• [TASK PROMPT]: In the lines below, count those containing the word "with" and give the number alone.

+++ RECORD EXTRACTS +++

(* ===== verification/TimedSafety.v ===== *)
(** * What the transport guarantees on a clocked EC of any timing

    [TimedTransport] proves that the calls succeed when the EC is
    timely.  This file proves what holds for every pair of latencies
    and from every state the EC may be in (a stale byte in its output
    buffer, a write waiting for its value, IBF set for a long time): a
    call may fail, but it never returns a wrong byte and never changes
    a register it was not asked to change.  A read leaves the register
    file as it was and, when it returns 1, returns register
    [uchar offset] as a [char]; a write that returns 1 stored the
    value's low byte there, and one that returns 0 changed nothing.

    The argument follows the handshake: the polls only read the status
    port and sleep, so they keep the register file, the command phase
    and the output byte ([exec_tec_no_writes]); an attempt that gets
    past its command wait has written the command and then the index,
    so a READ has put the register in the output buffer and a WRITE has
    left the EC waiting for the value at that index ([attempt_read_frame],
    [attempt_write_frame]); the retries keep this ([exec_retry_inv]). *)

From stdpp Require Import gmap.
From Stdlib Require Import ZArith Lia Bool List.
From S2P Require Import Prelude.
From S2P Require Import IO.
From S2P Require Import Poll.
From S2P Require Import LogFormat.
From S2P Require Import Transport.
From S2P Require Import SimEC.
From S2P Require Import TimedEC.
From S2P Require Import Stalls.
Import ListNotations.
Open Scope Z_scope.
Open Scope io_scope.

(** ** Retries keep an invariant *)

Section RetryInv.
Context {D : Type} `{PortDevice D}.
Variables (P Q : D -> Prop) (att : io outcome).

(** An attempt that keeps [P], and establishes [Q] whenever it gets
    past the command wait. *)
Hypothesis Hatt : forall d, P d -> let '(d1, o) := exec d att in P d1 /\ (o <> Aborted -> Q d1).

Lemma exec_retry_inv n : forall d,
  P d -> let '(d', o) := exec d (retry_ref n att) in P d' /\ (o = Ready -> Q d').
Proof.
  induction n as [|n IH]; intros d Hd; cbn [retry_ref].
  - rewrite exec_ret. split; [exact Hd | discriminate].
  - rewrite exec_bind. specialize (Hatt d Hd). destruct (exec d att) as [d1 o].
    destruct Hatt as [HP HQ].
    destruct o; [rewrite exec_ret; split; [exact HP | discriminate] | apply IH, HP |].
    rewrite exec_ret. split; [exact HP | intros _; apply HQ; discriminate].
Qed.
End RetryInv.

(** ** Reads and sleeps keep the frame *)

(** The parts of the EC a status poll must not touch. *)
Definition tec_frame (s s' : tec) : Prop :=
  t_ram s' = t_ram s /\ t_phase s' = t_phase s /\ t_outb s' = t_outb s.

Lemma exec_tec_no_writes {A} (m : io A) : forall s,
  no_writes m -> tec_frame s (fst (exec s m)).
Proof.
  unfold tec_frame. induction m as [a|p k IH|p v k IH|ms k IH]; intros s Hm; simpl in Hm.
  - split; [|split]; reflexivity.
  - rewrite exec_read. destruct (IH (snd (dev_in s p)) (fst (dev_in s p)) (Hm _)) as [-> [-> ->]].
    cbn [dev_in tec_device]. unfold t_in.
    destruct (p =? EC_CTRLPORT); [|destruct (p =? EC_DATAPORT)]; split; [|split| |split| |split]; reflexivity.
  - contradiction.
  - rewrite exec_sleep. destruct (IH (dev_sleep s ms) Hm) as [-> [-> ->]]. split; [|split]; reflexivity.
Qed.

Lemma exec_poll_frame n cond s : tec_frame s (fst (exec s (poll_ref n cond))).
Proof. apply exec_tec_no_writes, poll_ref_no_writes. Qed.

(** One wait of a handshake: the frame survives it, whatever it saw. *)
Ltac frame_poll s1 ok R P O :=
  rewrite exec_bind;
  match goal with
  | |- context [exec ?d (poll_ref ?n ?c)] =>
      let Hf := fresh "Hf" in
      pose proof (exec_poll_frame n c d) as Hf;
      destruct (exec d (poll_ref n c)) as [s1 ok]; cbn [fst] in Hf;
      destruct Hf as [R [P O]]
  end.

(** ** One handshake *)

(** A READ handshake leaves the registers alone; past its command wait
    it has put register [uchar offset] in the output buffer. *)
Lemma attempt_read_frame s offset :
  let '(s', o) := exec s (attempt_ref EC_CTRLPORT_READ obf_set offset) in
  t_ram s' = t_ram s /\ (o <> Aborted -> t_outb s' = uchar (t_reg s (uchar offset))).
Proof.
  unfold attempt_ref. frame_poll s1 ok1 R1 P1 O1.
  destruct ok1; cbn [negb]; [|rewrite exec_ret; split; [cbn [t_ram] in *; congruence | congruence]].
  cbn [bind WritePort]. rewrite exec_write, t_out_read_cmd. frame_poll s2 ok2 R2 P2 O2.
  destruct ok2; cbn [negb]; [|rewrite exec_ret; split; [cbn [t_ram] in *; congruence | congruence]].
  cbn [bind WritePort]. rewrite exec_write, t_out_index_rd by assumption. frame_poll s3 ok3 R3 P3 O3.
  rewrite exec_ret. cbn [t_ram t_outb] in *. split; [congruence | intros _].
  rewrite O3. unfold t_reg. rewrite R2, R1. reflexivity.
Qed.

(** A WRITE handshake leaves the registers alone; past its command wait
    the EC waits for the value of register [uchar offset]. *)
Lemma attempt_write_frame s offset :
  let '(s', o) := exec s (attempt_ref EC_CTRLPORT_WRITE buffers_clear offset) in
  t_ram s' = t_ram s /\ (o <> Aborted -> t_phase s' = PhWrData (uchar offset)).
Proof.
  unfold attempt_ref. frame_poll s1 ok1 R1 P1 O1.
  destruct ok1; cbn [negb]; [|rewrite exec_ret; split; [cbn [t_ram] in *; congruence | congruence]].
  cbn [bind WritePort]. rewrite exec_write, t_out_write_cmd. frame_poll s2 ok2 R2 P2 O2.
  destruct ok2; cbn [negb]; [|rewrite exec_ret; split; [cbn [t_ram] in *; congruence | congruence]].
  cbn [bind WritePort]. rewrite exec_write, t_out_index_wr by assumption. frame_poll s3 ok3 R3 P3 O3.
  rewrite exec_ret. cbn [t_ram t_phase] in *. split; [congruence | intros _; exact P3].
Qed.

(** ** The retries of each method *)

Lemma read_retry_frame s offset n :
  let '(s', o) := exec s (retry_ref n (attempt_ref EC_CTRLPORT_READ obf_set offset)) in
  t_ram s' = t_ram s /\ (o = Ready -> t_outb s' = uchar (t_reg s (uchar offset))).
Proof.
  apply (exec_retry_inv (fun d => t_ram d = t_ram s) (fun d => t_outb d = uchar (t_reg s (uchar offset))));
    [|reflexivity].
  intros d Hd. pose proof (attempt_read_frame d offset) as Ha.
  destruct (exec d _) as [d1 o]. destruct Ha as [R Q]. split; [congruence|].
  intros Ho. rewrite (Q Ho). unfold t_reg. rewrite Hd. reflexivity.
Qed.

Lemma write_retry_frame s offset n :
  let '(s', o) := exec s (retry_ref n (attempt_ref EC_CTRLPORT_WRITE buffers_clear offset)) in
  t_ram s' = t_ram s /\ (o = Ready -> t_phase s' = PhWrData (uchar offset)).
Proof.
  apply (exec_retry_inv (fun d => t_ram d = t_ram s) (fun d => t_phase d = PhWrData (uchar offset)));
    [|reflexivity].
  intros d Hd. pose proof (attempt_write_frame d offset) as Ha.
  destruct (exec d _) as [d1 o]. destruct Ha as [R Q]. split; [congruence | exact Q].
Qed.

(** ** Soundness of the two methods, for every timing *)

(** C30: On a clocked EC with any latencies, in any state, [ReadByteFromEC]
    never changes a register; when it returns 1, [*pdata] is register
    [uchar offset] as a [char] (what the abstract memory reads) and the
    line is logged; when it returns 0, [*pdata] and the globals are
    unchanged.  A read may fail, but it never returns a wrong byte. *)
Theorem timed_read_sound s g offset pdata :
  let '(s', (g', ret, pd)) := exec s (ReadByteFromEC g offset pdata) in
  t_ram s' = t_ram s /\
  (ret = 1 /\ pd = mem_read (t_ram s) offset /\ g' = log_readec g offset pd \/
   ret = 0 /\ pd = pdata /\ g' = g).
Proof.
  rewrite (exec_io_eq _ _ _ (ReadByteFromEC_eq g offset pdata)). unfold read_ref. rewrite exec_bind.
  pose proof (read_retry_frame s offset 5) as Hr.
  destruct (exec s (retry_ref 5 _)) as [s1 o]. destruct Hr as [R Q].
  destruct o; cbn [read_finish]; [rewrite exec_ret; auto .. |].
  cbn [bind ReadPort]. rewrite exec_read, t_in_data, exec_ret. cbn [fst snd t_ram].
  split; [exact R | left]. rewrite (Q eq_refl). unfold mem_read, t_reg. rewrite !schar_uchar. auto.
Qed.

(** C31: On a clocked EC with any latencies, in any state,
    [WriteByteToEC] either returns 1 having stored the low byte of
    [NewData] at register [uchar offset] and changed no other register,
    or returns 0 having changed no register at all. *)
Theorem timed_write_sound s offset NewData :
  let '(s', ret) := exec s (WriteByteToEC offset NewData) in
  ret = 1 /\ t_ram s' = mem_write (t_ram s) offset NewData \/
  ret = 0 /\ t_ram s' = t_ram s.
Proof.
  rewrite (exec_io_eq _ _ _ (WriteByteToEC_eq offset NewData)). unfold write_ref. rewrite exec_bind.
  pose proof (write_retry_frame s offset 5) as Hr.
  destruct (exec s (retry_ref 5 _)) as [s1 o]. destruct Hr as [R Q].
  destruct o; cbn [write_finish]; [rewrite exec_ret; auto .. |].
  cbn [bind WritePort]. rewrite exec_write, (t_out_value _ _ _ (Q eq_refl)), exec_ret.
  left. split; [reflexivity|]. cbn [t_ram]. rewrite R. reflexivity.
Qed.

+++

• [ANSWER SECTION]: 3